(Items listed in a dataset)

####################

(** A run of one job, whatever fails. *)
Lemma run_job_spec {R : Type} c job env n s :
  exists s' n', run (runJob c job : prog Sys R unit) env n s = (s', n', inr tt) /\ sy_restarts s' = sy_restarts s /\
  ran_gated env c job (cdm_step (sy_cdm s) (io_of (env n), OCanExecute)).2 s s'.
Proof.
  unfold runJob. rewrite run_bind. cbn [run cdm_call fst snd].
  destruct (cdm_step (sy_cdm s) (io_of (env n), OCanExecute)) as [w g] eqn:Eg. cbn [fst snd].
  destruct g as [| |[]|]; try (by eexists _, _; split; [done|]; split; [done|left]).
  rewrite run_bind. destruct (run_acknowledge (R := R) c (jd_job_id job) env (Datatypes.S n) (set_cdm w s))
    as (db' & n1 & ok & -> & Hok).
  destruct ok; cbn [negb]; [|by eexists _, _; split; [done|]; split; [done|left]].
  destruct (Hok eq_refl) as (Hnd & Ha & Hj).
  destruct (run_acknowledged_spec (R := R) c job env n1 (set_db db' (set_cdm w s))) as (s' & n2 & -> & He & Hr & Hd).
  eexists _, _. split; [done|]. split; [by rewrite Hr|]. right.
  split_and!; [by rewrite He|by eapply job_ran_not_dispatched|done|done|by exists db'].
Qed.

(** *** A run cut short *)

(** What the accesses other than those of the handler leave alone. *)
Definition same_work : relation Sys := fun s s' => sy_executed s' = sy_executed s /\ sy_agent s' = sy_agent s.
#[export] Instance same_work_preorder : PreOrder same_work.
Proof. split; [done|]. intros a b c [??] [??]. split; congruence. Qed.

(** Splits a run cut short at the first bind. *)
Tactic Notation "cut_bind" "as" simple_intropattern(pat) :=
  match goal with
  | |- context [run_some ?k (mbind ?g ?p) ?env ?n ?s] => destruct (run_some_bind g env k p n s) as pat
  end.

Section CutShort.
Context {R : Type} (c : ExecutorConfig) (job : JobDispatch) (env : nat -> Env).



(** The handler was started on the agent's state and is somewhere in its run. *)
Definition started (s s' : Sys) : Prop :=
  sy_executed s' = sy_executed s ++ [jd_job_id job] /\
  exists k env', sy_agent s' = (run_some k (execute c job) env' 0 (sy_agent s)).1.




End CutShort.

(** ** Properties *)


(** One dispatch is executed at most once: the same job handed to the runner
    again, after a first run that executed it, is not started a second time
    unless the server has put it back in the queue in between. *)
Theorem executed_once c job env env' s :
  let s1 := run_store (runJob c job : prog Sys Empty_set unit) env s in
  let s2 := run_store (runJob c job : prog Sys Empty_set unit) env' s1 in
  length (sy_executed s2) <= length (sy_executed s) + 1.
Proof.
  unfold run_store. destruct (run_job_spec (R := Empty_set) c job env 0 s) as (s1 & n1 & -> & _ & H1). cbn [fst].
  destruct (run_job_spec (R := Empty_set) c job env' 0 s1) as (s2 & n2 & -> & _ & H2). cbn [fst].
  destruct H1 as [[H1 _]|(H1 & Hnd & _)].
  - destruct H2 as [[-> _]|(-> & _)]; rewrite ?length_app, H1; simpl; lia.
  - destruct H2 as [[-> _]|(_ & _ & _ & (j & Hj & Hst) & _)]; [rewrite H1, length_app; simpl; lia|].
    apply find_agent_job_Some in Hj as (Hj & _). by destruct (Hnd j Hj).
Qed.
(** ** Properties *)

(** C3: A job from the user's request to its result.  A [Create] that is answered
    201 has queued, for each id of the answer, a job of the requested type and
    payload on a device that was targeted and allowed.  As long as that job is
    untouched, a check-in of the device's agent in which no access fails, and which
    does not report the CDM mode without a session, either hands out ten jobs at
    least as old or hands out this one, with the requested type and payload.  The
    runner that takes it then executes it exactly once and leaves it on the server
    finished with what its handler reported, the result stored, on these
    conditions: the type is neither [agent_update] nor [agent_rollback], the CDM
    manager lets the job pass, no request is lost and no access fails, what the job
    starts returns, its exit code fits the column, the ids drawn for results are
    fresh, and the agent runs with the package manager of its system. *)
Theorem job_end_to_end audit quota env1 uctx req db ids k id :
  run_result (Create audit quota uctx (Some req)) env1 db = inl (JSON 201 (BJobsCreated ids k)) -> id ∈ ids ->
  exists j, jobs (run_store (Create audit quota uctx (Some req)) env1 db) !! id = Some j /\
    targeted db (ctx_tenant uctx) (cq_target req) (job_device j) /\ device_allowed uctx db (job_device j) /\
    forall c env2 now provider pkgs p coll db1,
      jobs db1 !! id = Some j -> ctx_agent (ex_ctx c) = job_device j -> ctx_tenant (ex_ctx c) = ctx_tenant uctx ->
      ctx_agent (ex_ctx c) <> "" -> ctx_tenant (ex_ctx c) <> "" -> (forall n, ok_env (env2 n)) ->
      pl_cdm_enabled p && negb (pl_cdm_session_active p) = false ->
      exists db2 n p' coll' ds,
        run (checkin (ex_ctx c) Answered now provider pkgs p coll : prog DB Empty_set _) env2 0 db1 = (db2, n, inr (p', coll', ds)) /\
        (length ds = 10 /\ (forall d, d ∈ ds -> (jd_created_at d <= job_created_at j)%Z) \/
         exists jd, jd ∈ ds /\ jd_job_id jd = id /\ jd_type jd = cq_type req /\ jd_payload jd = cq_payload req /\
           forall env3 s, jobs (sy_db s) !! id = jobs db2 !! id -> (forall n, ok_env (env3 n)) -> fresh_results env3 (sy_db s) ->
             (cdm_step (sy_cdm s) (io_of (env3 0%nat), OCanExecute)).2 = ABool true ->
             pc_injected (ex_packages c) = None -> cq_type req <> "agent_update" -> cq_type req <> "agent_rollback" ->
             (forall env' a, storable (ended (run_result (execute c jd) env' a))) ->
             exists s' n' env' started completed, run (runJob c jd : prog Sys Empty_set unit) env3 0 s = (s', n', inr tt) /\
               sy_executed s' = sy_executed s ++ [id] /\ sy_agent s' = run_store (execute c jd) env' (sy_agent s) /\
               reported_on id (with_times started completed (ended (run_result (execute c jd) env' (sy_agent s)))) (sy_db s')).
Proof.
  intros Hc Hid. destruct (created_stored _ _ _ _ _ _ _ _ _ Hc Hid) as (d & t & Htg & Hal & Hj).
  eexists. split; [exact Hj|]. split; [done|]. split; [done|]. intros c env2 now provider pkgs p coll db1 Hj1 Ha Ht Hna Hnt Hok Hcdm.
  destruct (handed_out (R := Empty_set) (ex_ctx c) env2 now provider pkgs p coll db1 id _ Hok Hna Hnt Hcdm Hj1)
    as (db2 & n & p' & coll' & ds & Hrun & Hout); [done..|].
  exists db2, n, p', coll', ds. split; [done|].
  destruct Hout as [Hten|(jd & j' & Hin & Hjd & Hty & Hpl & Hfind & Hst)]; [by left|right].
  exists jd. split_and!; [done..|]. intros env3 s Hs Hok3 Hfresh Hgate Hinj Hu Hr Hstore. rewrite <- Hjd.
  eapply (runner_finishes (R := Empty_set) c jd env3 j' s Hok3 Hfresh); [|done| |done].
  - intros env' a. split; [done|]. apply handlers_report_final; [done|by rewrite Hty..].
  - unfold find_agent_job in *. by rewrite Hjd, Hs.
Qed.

####################

## The problem
Copy the lines above exactly, from the very first through the one containing "destruct ok; cbn", and include no other line.

## Result for this exercise
(** A run of one job, whatever fails. *)
Lemma run_job_spec {R : Type} c job env n s :
  exists s' n', run (runJob c job : prog Sys R unit) env n s = (s', n', inr tt) /\ sy_restarts s' = sy_restarts s /\
  ran_gated env c job (cdm_step (sy_cdm s) (io_of (env n), OCanExecute)).2 s s'.
Proof.
  unfold runJob. rewrite run_bind. cbn [run cdm_call fst snd].
  destruct (cdm_step (sy_cdm s) (io_of (env n), OCanExecute)) as [w g] eqn:Eg. cbn [fst snd].
  destruct g as [| |[]|]; try (by eexists _, _; split; [done|]; split; [done|left]).
  rewrite run_bind. destruct (run_acknowledge (R := R) c (jd_job_id job) env (Datatypes.S n) (set_cdm w s))
    as (db' & n1 & ok & -> & Hok).
  destruct ok; cbn [negb]; [|by eexists _, _; split; [done|]; split; [done|left]].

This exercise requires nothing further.